- [TASK TO COMPLETE]:
Spot each line in the records below where the word "uaddr" occurs, then copy it.

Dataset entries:
****************

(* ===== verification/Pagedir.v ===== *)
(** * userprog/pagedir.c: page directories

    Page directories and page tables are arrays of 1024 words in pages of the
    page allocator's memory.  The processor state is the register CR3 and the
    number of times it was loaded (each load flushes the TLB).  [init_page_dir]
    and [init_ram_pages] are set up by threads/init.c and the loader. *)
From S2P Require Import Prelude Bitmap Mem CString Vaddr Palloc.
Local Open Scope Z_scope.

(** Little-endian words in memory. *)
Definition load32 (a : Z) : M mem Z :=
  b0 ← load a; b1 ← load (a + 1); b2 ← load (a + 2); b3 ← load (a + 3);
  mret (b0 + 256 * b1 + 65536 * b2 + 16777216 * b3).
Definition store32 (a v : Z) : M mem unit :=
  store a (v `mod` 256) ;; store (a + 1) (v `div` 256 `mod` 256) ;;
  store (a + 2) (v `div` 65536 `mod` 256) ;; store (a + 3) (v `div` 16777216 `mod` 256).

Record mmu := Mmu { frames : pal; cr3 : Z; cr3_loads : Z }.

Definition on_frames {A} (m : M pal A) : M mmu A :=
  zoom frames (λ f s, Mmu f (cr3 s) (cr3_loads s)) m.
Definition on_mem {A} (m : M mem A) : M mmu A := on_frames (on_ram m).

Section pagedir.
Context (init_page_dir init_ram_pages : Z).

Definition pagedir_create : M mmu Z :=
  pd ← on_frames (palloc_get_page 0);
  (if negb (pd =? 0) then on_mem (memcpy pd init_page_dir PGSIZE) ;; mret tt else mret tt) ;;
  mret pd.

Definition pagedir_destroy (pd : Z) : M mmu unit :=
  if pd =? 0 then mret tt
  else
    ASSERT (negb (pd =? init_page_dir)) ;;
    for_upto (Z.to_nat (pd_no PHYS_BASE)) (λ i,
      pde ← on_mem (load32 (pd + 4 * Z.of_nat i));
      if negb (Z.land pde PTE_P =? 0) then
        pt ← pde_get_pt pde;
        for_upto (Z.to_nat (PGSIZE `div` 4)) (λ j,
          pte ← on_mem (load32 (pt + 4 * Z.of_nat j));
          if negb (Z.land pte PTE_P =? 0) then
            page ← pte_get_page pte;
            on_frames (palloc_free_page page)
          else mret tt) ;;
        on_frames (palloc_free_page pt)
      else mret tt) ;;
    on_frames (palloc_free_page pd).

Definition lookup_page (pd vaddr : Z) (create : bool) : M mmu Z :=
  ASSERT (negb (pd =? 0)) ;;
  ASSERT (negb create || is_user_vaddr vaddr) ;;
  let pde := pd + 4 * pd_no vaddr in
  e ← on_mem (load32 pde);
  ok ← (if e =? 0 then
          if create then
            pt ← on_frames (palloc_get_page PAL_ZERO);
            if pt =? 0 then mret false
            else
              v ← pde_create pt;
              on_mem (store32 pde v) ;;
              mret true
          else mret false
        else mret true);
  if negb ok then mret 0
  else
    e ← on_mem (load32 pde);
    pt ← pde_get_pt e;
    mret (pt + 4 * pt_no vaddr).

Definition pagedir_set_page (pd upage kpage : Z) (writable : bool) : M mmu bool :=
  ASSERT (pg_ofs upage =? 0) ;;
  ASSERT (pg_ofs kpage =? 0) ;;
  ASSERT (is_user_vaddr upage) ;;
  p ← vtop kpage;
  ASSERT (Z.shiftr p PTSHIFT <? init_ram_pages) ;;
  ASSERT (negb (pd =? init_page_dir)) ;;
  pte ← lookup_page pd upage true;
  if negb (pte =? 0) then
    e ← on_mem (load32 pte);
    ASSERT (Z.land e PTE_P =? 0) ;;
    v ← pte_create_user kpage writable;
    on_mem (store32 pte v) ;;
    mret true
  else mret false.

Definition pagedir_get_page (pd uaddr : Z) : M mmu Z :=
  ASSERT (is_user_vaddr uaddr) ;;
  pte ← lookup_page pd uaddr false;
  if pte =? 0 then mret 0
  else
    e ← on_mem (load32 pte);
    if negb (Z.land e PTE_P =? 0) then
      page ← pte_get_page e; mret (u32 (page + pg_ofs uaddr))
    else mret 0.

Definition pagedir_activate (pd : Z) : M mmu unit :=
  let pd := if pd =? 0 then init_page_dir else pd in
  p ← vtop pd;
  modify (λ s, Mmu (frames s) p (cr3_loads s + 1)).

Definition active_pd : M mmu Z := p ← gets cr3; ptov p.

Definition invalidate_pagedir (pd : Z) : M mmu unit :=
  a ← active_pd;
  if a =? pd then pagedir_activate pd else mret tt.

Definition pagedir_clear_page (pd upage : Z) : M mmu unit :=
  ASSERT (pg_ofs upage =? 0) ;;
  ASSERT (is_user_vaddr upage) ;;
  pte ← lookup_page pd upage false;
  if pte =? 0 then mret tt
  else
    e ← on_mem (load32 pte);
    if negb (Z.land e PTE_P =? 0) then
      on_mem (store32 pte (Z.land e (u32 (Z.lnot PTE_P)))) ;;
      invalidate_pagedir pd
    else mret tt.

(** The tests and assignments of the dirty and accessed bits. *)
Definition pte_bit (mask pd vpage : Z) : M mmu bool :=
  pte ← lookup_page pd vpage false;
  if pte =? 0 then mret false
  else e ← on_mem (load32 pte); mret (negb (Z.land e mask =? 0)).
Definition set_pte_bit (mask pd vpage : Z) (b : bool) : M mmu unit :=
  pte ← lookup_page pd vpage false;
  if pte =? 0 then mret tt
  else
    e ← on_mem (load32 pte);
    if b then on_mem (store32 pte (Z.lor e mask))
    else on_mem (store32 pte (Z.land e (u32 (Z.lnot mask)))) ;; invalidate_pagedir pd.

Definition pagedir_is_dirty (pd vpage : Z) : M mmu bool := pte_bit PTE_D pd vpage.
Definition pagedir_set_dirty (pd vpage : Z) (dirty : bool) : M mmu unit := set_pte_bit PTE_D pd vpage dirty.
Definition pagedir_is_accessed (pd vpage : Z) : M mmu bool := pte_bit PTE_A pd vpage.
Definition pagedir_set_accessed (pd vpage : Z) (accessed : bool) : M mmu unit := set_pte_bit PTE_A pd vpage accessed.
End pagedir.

****************

- [TASK SOLUTION]:
Definition pagedir_get_page (pd uaddr : Z) : M mmu Z :=
  ASSERT (is_user_vaddr uaddr) ;;
  pte ← lookup_page pd uaddr false;
      page ← pte_get_page e; mret (u32 (page + pg_ofs uaddr))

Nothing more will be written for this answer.